There you are, beyond cell phone range, without having seen a weather forecast in a day or two, looking at the sky and trying to read what the next day will bring. Will it rain? Is it going to get windy?
Knowing how to read the weather is an important skill for Scouters and Eric Sloane’s Weather Book is a fine resource for developing your expertise. I refer to my copy (a small, well-worn, paperback found digging around in a used bookstore a couple of decades ago) regularly. The new printing available at Amazon is larger (8.3 x 10.8 inches) making Sloane’s fantastic illustrations more readable.
Sloane writes with a sense of humor and common sense, and generously illustrates what he says with his own drawings. Sloane explains the science of the atmosphere and the scientific basis of common weather folklore in a way that is both compelling and easy to understand without losing the reader in a forest of scientific jargon.

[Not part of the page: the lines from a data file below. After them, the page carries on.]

Lemma transition_model_sum_dangling (corpus : graph) links d :
  corpus ≠ [] → size links = 0%nat →
  Qcsum (map (λ kv, probability (len corpus) links d kv.1) corpus) = d.
Proof.
  intros Hne Hsz.
  rewrite (map_ext _ (λ _, d / Qc_of_Z (len corpus))).
  - rewrite Qcsum_const. fold (len corpus).
    assert (Qc_of_Z (len corpus) ≠ 0) as HN.
    { destruct corpus as [|kv c]; [done |]. apply (len_nonzero _ kv). left. }
    field. exact HN.
  - intros kv. unfold probability. by rewrite decide_True.
Qed.



(** The rounding of the unlinked branch alone can also move the sum by
    more than 1e-4: seven pages, one link, damping 0.85. *)
Example transition_model_rounding_drift :
  ∃ out, transition_model seven_pages "a" DAMPING = Ok out
    ∧ ¬ Qcabs (Qcsum (vals out) - 1) ≤ Q2Qc (1 # 10000).
Proof.
  destruct (transition_model seven_pages "a" DAMPING) as [out|e] eqn:E;
    [| exfalso; revert E; by_compute].
  exists out. split; [done |].
  assert (Ok out = transition_model seven_pages "a" DAMPING) as H by done.
  injection H as ->. by_compute.
Qed.



(** ** The [random] module *)

Lemma index_Ok {A} (l : list A) i x : index l i = Ok x ↔ l !! i = Some x.
Proof. unfold index. destruct (l !! i); split; congruence. Qed.

Lemma index_lt {A} (l : list A) i :
  (i < length l)%nat → ∃ x, index l i = Ok x ∧ x ∈ l.
Proof.
  intros Hi. destruct (lookup_lt_is_Some_2 l i Hi) as [x Hx].
  exists x. split; [by apply index_Ok | by eapply list_elem_of_lookup_2].
Qed.

Lemma choice_nonempty {A} (g : rng) (l : list A) :
  l ≠ [] → ∃ x, choice g l = Ok x ∧ x ∈ l.
Proof.
  intros Hl. apply index_lt. apply Nat.mod_upper_bound.
  destruct l; [done | simpl; lia].
Qed.

Lemma choice_empty {A} (g : rng) : choice g (@nil A) = Raise IndexError.
Proof. unfold choice, index. by rewrite lookup_nil. Qed.

Lemma length_accumulate_from acc l :
  length (accumulate_from acc l) = length l.
Proof. revert acc. induction l; intros; simpl; [done | by f_equal]. Qed.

Spend an hour or two with Eric Sloane’s Weather Book and you’ll understand the workings of the atmosphere and be well on your way to becoming a reliable forecaster.
Available at Amazon
Our heads are often bowed down with the material burdens of life, but we know that all through the ages thinking people have found time to look upward and to seek peace and solace in the panorama of weather. Emerson called the sky the daily bread of his eyes. Ruskin called it almost human in its passions, almost spiritual in its tenderness, almost divine in its infinity. Lincoln said he could not imagine a man looking up a the sky and denying God. These spiritual qualities of weather frequently outweight the adverse influences that rain and snow have on our daily lives. They are, to my way of thinking, important enough to be a part of any book about the weather.
This book may help the reader to learn how the forecast tomorrow’s weather; more important, it is hoped the book will give to many a new concept of weather, that it will explain the character as well as the mechanics of the sky and the atmosphere. Not everyone can be a meteorologist; but it is easy to be weather-wise, and the pleasure of being close to the weather is endless.